(Work order)
Provide only the number of lines in the records below that contain "angle".

***

Definition read {T} (db : DoubleBuf T) : T :=
  match buffer db with USE_A => m_a db | USE_B => m_b db end.

Definition write {T} (db : DoubleBuf T) : T :=
  match buffer db with USE_A => m_b db | USE_B => m_a db end.

(** Storing through the reference returned by [write()]. *)
Definition set_write {T} (db : DoubleBuf T) (x : T) : DoubleBuf T :=
  match buffer db with
  | USE_A => mkDoubleBuf USE_A (m_a db) x
  | USE_B => mkDoubleBuf USE_B x (m_b db)
  end.

End double_buf.

Import double_buf.

(** ** Body storage: [SyclBufs<vec3<num_t>, vec3<num_t>>] = (velocity, position) *)

Record SyclBufs := mkSyclBufs { bvel : list vec3; bpos : list vec3 }.

(** [SyclBufs(n)]: two buffers of [n] elements.  The device buffers are
    created without host data; their initial content is modelled as zero
    vectors. *)
Definition SyclBufs_ctor (n : nat) : SyclBufs :=
  mkSyclBufs (replicate n (vec3_splat 0)) (replicate n (vec3_splat 0)).

(** [std::get<0>(accs)[i] = v] *)
Definition set_vel (i : nat) (v : vec3) (b : SyclBufs) : SyclBufs :=
  mkSyclBufs (<[i:=v]> (bvel b)) (bpos b).

(** [std::get<1>(accs)[i] = p] *)
Definition set_pos (i : nat) (p : vec3) (b : SyclBufs) : SyclBufs :=
  mkSyclBufs (bvel b) (<[i:=p]> (bpos b)).

(** [std::get<0>(accs)[i] *= k] *)
Definition vel_mul_assign (i : nat) (k : R) (b : SyclBufs) : SyclBufs :=
  match bvel b !! i with
  | Some v => set_vel i (vmul v k) b
  | None => b
  end.

(** ** Random numbers

    [std::mt19937] seeded from [std::random_device] is modelled as the
    stream of canonical draws [generate_canonical] makes of it: the k-th
    call of a [uniform_real_distribution] consumes the k-th value of the
    stream.  The stream is an argument of the constructors. *)

Definition rng := nat -> R.

Definition draw (g : rng) : R * rng := (g 0%nat, fun k => g (S k)).

Record uniform_real_distribution := mkunif { unif_a : R; unif_b : R }.

(** libstdc++: [(__aurng() * (b - a)) + a] *)
Definition unif_call (d : uniform_real_distribution) (g : rng) : R * rng :=
  let (u, g') := draw g in (u * (unif_b d - unif_a d) + unif_a d, g').

(** ** Parameters and selections *)

Record distrib_cylinder := mkcyl {
  radius : R * R;   (* (x, y) = (rmin, rmax) *)
  angle : R * R;
  height : R * R;
  speed : R
}.

Record distrib_sphere := mksph { sph_radius : R * R }.

Inductive force_t := GRAVITY | LENNARD_JONES.

Inductive integrator_t := EULER | RK4.

Record grav_params_t := mkgrav { G : R; damping : R }.

Record lj_params_t := mklj { eps : R; sigma : R }.

(** ** The engine state.  [m_integrator] is not initialised by any
    constructor: [None] models that indeterminate value. *)

Record GravSim := mkGravSim {
  m_bufs : DoubleBuf SyclBufs;
  m_n_bodies : nat;
  m_time : R;
  m_force : force_t;
  m_grav_params : grav_params_t;
  m_lj_params : lj_params_t;
  m_integrator : option integrator_t
}.

Definition STEP_SIZE : R := 1 / 2.

(** [num_t(1e24)] *)
Definition HUGE_1e24 : R := 10 ^ 24.

(** Base constructor [GravSim(size_t)], with the default member
    initialisers [G = 1e-5], [damping = 1e-5], [eps = 1], [sigma = 1e-3]. *)
Definition GravSim_base (n_bodies : nat) : GravSim :=
  mkGravSim (DoubleBuf_ctor (SyclBufs_ctor n_bodies)) n_bodies 0 GRAVITY
    (mkgrav (1 / 100000) (1 / 100000)) (mklj 1 (1 / 1000)) None.

(** ** Cylinder constructor [GravSim(size_t, distrib_cylinder<num_t>)]

    One iteration of the loop, for body [i]: draw [r], draw [phi], write
    the velocity, scale it, then draw the height inside the position
    initialiser. *)
Fixpoint cyl_loop (params : distrib_cylinder)
    (unifr unifp unify : uniform_real_distribution)
    (cnt i : nat) (g : rng) (accs : SyclBufs) : SyclBufs * rng :=
  match cnt with
  | O => (accs, g)
  | S c =>
      let (u, g1) := unif_call unifr g in
      let r := sqrt u in
      let (phi, g2) := unif_call unifp g1 in
      let accs1 := set_vel i (mkvec3 (- r * sin phi) 0 (r * cos phi)) accs in
      let accs2 := vel_mul_assign i (speed params / snd (radius params)) accs1 in
      let (y, g3) := unif_call unify g2 in
      let accs3 := set_pos i (mkvec3 (r * cos phi) y (r * sin phi)) accs2 in
      cyl_loop params unifr unifp unify c (S i) g3 accs3
  end.

Definition GravSim_cylinder (n_bodies : nat) (params : distrib_cylinder)
    (g : rng) : GravSim :=
  let s := GravSim_base n_bodies in
  let rmin := fst (radius params) in
  let rmax := snd (radius params) in
  let unifr := mkunif (rmin * rmin) (rmax * rmax) in
  let unifp := mkunif (fst (angle params)) (snd (angle params)) in
  let unify := mkunif (fst (height params)) (snd (height params)) in
  let accs := fst (cyl_loop params unifr unifp unify (m_n_bodies s) 0 g
                     (write (m_bufs s))) in
  mkGravSim (swap (set_write (m_bufs s) accs)) (m_n_bodies s) 0
    (m_force s) (m_grav_params s) (m_lj_params s) (m_integrator s).

(** ** Sphere constructor [GravSim(size_t, distrib_sphere<num_t>)] *)

Definition PI_f : R := 3141592 / 1000000.

Fixpoint sph_loop (unifp unifcost unifu : uniform_real_distribution)
    (cnt i : nat) (g : rng) (accs : SyclBufs) : SyclBufs * rng :=
  match cnt with
  | O => (accs, g)
  | S c =>
      let (u, g1) := unif_call unifu g in
      let r := sycl_pow u (1 / 3) in
      let (cost, g2) := unif_call unifcost g1 in
      let sint := sqrt (1 - cost * cost) in
      let (phi, g3) := unif_call unifp g2 in
      let x := r * sint * cos phi in
      let y := r * sint * sin phi in
      let z := r * cost in
      let accs1 := set_vel i (mkvec3 0 0 0) accs in
      let accs2 := set_pos i (mkvec3 x y z) accs1 in
      sph_loop unifp unifcost unifu c (S i) g3 accs2
  end.

Definition GravSim_sphere (n_bodies : nat) (params : distrib_sphere)
    (g : rng) : GravSim :=
  let s := GravSim_base n_bodies in
  let unifp := mkunif 0 (2 * PI_f) in
  let unifcost := mkunif (-1) 1 in
  let rmin := fst (sph_radius params) in
  let rmax := snd (sph_radius params) in
  let unifu := mkunif (rmin * rmin * rmin) (rmax * rmax * rmax) in
  let accs := fst (sph_loop unifp unifcost unifu (m_n_bodies s) 0 g
                     (write (m_bufs s))) in
  mkGravSim (swap (set_write (m_bufs s) accs)) (m_n_bodies s) 0
    (m_force s) (m_grav_params s) (m_lj_params s) (m_integrator s).

(** ** Force closures of [internal_step]

    Both take [(vel, x, t)] and ignore [vel] and [t]; [pos] is the read
    accessor of positions, [id] the linear id of the work item. *)

Definition force_fn := vec3 -> vec3 -> R -> vec3.

Definition indicator (b : bool) : R := if b then 1 else 0.

Definition norm_of (d : vec3) : R :=
  sqrt (vx d * vx d + vy d * vy d + vz d * vz d).

(** [for (size_t i = 0; i < n_bodies; i++) acc += diff / (r*r*r + 1e24*(i == id) + damping)] *)
Fixpoint grav_loop (pos : list vec3) (id : nat) (damping : R) (x : vec3)
    (i cnt : nat) (acc : vec3) : vec3 :=
  match cnt with
  | O => acc
  | S c =>
      let diff := vsub (nth i pos (vec3_splat 0)) x in
      let r := norm_of diff in
      grav_loop pos id damping x (S i) c
        (vadd acc (vdiv diff (r * r * r + HUGE_1e24 * indicator (i =? id)%nat
                              + damping)))
  end.

Definition grav (pos : list vec3) (n_bodies id : nat) (G damping : R) : force_fn :=
  fun _ x _ => vscale G (grav_loop pos id damping x 0 n_bodies (vec3_splat 0)).

(** [acc += pow(r, -8) * diff - 2 * pow(r, -14) * diff] *)
Fixpoint lj_loop (pos : list vec3) (id : nat) (x : vec3)
    (i cnt : nat) (acc : vec3) : vec3 :=
  match cnt with
  | O => acc
  | S c =>
      let diff := vsub (nth i pos (vec3_splat 0)) x in
      let r := norm_of diff + HUGE_1e24 * indicator (i =? id)%nat in
      lj_loop pos id x (S i) c
        (vadd acc (vsub (vscale (sycl_pow r (-8)) diff)
                        (vscale (2 * sycl_pow r (-14)) diff)))
  end.

Definition lj_force (pos : list vec3) (n_bodies id : nat) (A : R) : force_fn :=
  fun _ x _ => vscale A (lj_loop pos id x 0 n_bodies (vec3_splat 0)).

(** ** Integrators *)

(** Modelled from the spec: [integrate_step_euler] of [integrator.hpp],
    which is not part of the sources; spec 4.4 fixes the semi-implicit
    Euler step [v1 = v0 + dt f(v0,p0,t0)], [p1 = p0 + dt v1],
    [t1 = t0 + dt]. *)
Definition integrate_step_euler (f : force_fn) (dt : R) (v0 p0 : vec3) (t0 : R)
    : vec3 * vec3 * R :=
  let v1 := vadd v0 (vscale dt (f v0 p0 t0)) in
  let p1 := vadd p0 (vscale dt v1) in
  (v1, p1, t0 + dt).

(** Modelled from the spec: [integrate_step_rk4] of [integrator.hpp],
    which is not part of the sources; spec 4.4 describes the classical
    fourth-order Runge-Kutta step of [dv/dt = f(v,p,t)], [dp/dt = v]. *)
Definition integrate_step_rk4 (f : force_fn) (dt : R) (v0 p0 : vec3) (t0 : R)
    : vec3 * vec3 * R :=
  let h := dt / 2 in
  let k1v := f v0 p0 t0 in
  let k1p := v0 in
  let k2v := f (vadd v0 (vscale h k1v)) (vadd p0 (vscale h k1p)) (t0 + h) in
  let k2p := vadd v0 (vscale h k1v) in
  let k3v := f (vadd v0 (vscale h k2v)) (vadd p0 (vscale h k2p)) (t0 + h) in
  let k3p := vadd v0 (vscale h k2v) in
  let k4v := f (vadd v0 (vscale dt k3v)) (vadd p0 (vscale dt k3p)) (t0 + dt) in
  let k4p := vadd v0 (vscale dt k3v) in
  let comb a b c d := vadd (vadd (vadd a (vscale 2 b)) (vscale 2 c)) d in
  (vadd v0 (vscale (dt / 6) (comb k1v k2v k3v k4v)),
   vadd p0 (vscale (dt / 6) (comb k1p k2p k3p k4p)),
   t0 + dt).

(** ** [internal_step] *)

(** The assignment [std::tie(wvel[id], wpos[id], std::ignore) = ...] of the
    selected integrator; an integrator value other than [EULER] and [RK4]
    writes nothing. *)
Definition kernel_body (force : nat -> force_fn) (integrator : option integrator_t)
    (reads : SyclBufs) (t : R) (id : nat) (writes : SyclBufs) : SyclBufs :=
  let v0 := nth id (bvel reads) (vec3_splat 0) in
  let p0 := nth id (bpos reads) (vec3_splat 0) in
  match integrator with
  | Some EULER =>
      let '(v1, p1, _) := integrate_step_euler (force id) STEP_SIZE v0 p0 t in
      set_pos id p1 (set_vel id v1 writes)
  | Some RK4 =>
      let '(v1, p1, _) := integrate_step_rk4 (force id) STEP_SIZE v0 p0 t in
      set_pos id p1 (set_vel id v1 writes)
  | None => writes
  end.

***

(The completed task)
2